Son mari parti, sa santé ne s’améliora pas. Il faut dire que les gens ne croient pas au malheur, qu’ils s’imaginent invincibles. Tu as mal, dis-tu ? Arrête de t’écouter, secoue-toi ! Lioubov se démena, gronda son épuisement qu’elle prenait pour de la paresse, s’acharna dans le potager, prit soin de Vassilissa, se voulut plus forte qu’elle ne l’était. Plus elle était malade, plus elle s’activait. À ce régime, son corps lâcha. Elle se retrouva au lit, livide, respirant difficilement, crachant du sang.
Elle qui, sorcière, avait toujours vécu en marge, voire dans l’hostilité de son entourage, en particulier des autres femmes, découvrait la solidarité d’un village. Sa voisine qui habitait à une verste de là venait tous les matins apporter de quoi manger, donnait un coup de main pour le ménage, allumait un véritable brasier dans la cheminée, veillait à ce qu’elle prenne ses infusions, rapportait les ragots, bref, maintenait la vie dans la maison, la maintenait en vie. Quand elle s’en allait, Lioubov allait se recoucher, épuisée. Elle dormait toute l’après-midi et souvent ne se levait que le lendemain. Elle tentait alors de se bouger.
Le feu était éteint, la demeure à nouveau glaciale, mais elle n’eut pas le courage de le relancer. Avant tout s’occuper de Vassilissa. Être si faible que l’on ne peut plus penser à son enfant, n’y a-t-il rien de plus terrifiant ? Elle lutta contre ses vertiges, elle essaya de respirer pour avoir assez d’air pour agir. Le ronflement que cela produisit l’épuisa.

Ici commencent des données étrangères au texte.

Definition sample_cluster : ConsensusCluster :=
  {| cl_validators := {["v1" := sample_node "v1"; "v2" := sample_node "v2"; "v3" := sample_node "v3"]};
     cl_slashing_records := {["v3" := {| sr_validator_id := "v3"; sr_slashed_at_height := 1;
       sr_evidence := evidence_of "v3" 1 "x" "y" |}]};
     cl_applied_validator_set_updates := ∅ |}.
Lemma sample_cluster_ok : cluster_ok sample_cluster.
Proof. split; apply (bool_decide_unpack _); vm_compute; exact I. Qed.
Definition sample_votes : list Vote :=
  [{| vote_validator_id := "v1"; vote_height := 5; vote_block_hash := "h" |};
   {| vote_validator_id := "v2"; vote_height := 5; vote_block_hash := "h" |}].
Lemma certificate_verifies_witness :
  cluster_verify_finality_certificate sample_cluster
    {| fc_height := 5; fc_block_hash := "h"; fc_signers := ["v1"; "v2"] |} 5 "h" = Ok ().
Proof.
  refine (proj1 (proj2 (certificate_verifies sample_cluster 5 "h" sample_votes _
    (certificate_from_active_votes 5 "h" sample_votes sample_cluster).2 sample_cluster_ok _ _ _))).
  - apply (bool_decide_unpack _); vm_compute; exact I.
  - intros v Hv. apply (bool_decide_unpack _). apply elem_of_cons in Hv as [->|Hv]; [vm_compute; exact I|].
    apply list_elem_of_singleton in Hv as ->. vm_compute. exact I.
  - apply (run_eq (certificate_from_active_votes 5 "h" sample_votes)). vm_compute. reflexivity.
Defined.
Lemma lookup_pick {A} (i j : string) (x y : A) m :
  bool_decide (i ≠ j) → <[i:=x]> (<[j:=y]> m : gmap string A) !! j = Some y.
Proof. intros Hne%bool_decide_unpack. by rewrite lookup_insert_ne, lookup_insert_eq. Qed.
Definition finalized : outcome ConsensusError FinalityCertificate * ConsensusCluster :=
  finalize_block sample_block sample_cluster.
Lemma finalized_by_all_witness :
  ∃ node', cl_validators finalized.2 !! "v2" = Some node' ∧
    apply_block sample_block genesis = (Ok (), vn_state node').
Proof.
  assert (finalize_block sample_block sample_cluster = (Ok {| fc_height := 1;
    fc_block_hash := block_hash sample_block; fc_signers := ["v1"; "v2"] |}, finalized.2)) as Hf
    by (unfold finalized; apply (run_eq (finalize_block sample_block)); vm_compute; reflexivity).
  destruct (finalized_by_all sample_block sample_cluster _ _ Hf) as (Hall & _).
  destruct (Hall "v2" (sample_node "v2")) as (node' & Hn & Ha);
    [apply (bool_decide_unpack _); vm_compute; exact I|exact (lookup_pick "v1" "v2" _ _ _ I)|].
  exists node'. exact (conj Hn Ha).
Defined.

Il faut demander à Anya (c’était sa voisine) d’accueillir ma fille quelques jours chez elle. Je pourrais plus facilement récupérer.
Sa décision adoptée, la maison se mit à tanguer.

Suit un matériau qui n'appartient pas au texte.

(** ** A node's files *)
Definition only {T} (v : T) : Json T := {| to_json _ := Some []; from_json _ := Some v |}.
#[export] Instance snapshot_json : Json StateSnapshot := {| to_json := snapshot_bytes; from_json _ := Some west |}.
#[export] Instance snapshot_json_inverse : JsonInverse StateSnapshot.
Proof. by intros s bytes ->%snapshot_bytes_west. Qed.
#[export] Instance transactions_json : Json (list Transaction) :=
  {| to_json l := match l with [] => Some [] | _ => None end; from_json _ := Some [] |}.
#[export] Instance transactions_json_inverse : JsonInverse (list Transaction).
Proof. by intros [] bytes. Qed.
Definition key_tuple (k : ValidatorPublicKey) : string * string * string :=
  (vpk_validator_id k, vpk_key_id k, vpk_public_key_hex k).
Definition tuple_key (t : string * string * string) : ValidatorPublicKey :=
  {| vpk_validator_id := t.1.1; vpk_key_id := t.1.2; vpk_public_key_hex := t.2 |}.
#[export] Instance metadata_json : Json ValidatorSetMetadata := {|
  to_json m := Some (bits (encode
    (vmd_network_id m, vmd_chain_id m, key_tuple <$> vmd_validators m, vmd_applied_updates m)));
  from_json bytes := t ← decode (of_bits bytes);
    Some {| vmd_network_id := t.1.1.1; vmd_chain_id := t.1.1.2; vmd_validators := tuple_key <$> t.1.2;
            vmd_applied_updates := t.2 |};
|}.
#[export] Instance metadata_json_inverse : JsonInverse ValidatorSetMetadata.
Proof.
  intros [net c keys upd] bytes. cbn [to_json metadata_json]. intros [= <-]. cbn [from_json metadata_json].
  rewrite of_bits_bits, decode_encode. cbn [mbind option_bind fst snd vmd_validators]. do 2 f_equal.
  rewrite <- list_fmap_compose. rewrite <- (list_fmap_id keys) at 2. apply list_fmap_ext. by intros i [].
Qed.
#[export] Instance certificate_json : Json FinalityCertificate :=
  only {| fc_height := 0; fc_block_hash := ""; fc_signers := [] |}.
#[export] Instance slashing_json : Json SlashingRecord :=
  {| to_json _ := Some []; from_json _ := None |}.
#[export] Instance authorizations_json : Json (list SignedValidatorMessage) := only [].
#[export] Instance roots_json : Json (gmap string string) := only ∅.
#[export] Instance audit_json : Json (list ValidatorSetMetadataAuditRecord) := only [].
#[export] Instance import_json : Json (list SnapshotImportAuditRecord) := only [].
#[export] Instance config_json : Json SnapshotImportAuditConfig := only {| sic_max_records := 1; sic_max_page_size := 1 |}.
#[export] Instance metrics_json : Json SnapshotSyncClientMetrics := only default_metrics.

Definition started : outcome NodeError PersistentValidatorNode * FileSystem := bootstrap "v" (state_new "west") ∅.
Definition node_of (o : outcome NodeError PersistentValidatorNode) : PersistentValidatorNode :=
  ok_value (fresh_node "" "" (rpc_new west_node)) o.
Definition first_world : World := {| nw_node := node_of started.1; nw_files := started.2 |}.
Definition trusted_key : ValidatorPublicKey := public_key key1.
Definition trusting : NM () := persist_validator_set_metadata "net" [trusted_key].
Definition world1 : World := (trusting first_world).2.
Definition runs {S E A} (m : SE S E A) (s : S) : bool := match (m s).1 with Ok _ => true | _ => false end.
Lemma runs_eq {S E A} (m : SE S E A) (s : S) (d : A) : runs m s = true → m s = (Ok (ok_value d (m s).1), (m s).2).
Proof. unfold runs. by destruct (m s) as [[] ?]. Qed.
Lemma started_eq : bootstrap "v" (state_new "west") ∅ = (Ok (node_of started.1), started.2).
Proof. apply (runs_eq (bootstrap "v" (state_new "west"))). vm_compute. reflexivity. Qed.
Lemma trusting_eq : trusting first_world = (Ok (), world1).
Proof. apply (run_eq trusting). vm_compute. reflexivity. Qed.
Lemma queries_change_nothing_witness :
  let asked := handle_rpc_request no_debug no_file no_debug 5 (ReqGetReceiptProof 1 0) world1 in
  pvn_rpc_error_count (nw_node asked.2) = 1 ∧ nw_files asked.2 = nw_files world1.
Proof.
  cbv zeta. split; [vm_compute; reflexivity|].
  refine (proj1 (queries_change_nothing no_debug no_file no_debug 5 (ReqGetReceiptProof 1 0) world1
    (handle_rpc_request no_debug no_file no_debug 5 (ReqGetReceiptProof 1 0) world1).1 _ eq_refl _)).
  apply surjective_pairing.
Defined.

(** ** Signing *)
Definition vote_for (block : string) : ProtocolMessage :=
  MsgVote {| vote_validator_id := "v"; vote_height := 1; vote_block_hash := block |}.
Definition signs (block : string) : NM ProtocolMessage := sign_validator_message id key1 (vote_for block).
Definition world2 : World := (signs "b" world1).2.
Definition signed_vote : SignedValidatorMessage :=
  signed_validator_message "v" "k" "net" "west" DomainVote (vote_for "b") (hex_lower (zeros ++ zeros)).
Lemma signs_eq : signs "b" world1 = (Ok (MsgSignedValidator signed_vote), world2).
Proof. apply (run_eq (signs "b")). vm_compute. reflexivity. Qed.
(** The second block of the same height is refused, and what was signed is
    for one block. *)
Lemma node_never_double_signs_witness :
  (signs "c" world2).1 = Err (ConsensusSigningConflict "v" DomainVote 1 "b" "c") ∧ "b" = "b".
Proof.
  split; [vm_compute; reflexivity|].
  refine (node_never_double_signs no_debug no_file no_debug world1 [MsgSignedValidator signed_vote] world2
    (MsgSignedValidator signed_vote) (MsgSignedValidator signed_vote) signed_vote signed_vote
    {| cc_domain := DomainVote; cc_height := 1; cc_block_hash := "b" |}
    {| cc_domain := DomainVote; cc_height := 1; cc_block_hash := "b" |} _ _ _ eq_refl eq_refl _ _ eq_refl eq_refl).
  - apply (run_step no_debug no_file no_debug world1 (Some (MsgSignedValidator signed_vote)) world2 [] world2).
    + apply (step_sign no_debug no_file no_debug id key1 (vote_for "b") world1 (Ok (MsgSignedValidator signed_vote))).
      * intros fs. reflexivity.
      * exact signs_eq.
    + apply run_nil.
  - by left.
  - by left.
  - vm_compute. reflexivity.
  - vm_compute. reflexivity.
Defined.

Je dois me coucher. Avoir la force d’aller jusqu’à mon lit ! Ne pas m’effondrer au milieu de la pièce. Ne pas affoler Vassilissa. Où est-elle d’ailleurs ?
En tâtonnant, Lioubov se dirigea vers l’escalier qui menait à l’étage, elle reviendrait quand elle serait reposée, quand elle serait de nouveau dispose, elle essaierait alors de parler à sa fille. Mais comment reprendre des forces en vomissant tout ce qu’on avale ? Elle était trop fatiguée pour s’occuper de ce détail. Il fallait se concentrer sur le plus urgent : gravir les marches, regagner sa chambre. Elle s’effondra sur son matelas. Il y avait comme un rideau d’eau autour d’elle, une cascade, elle voyait tout trouble et elle avait un bourdonnement qui l’empêchait d’entendre.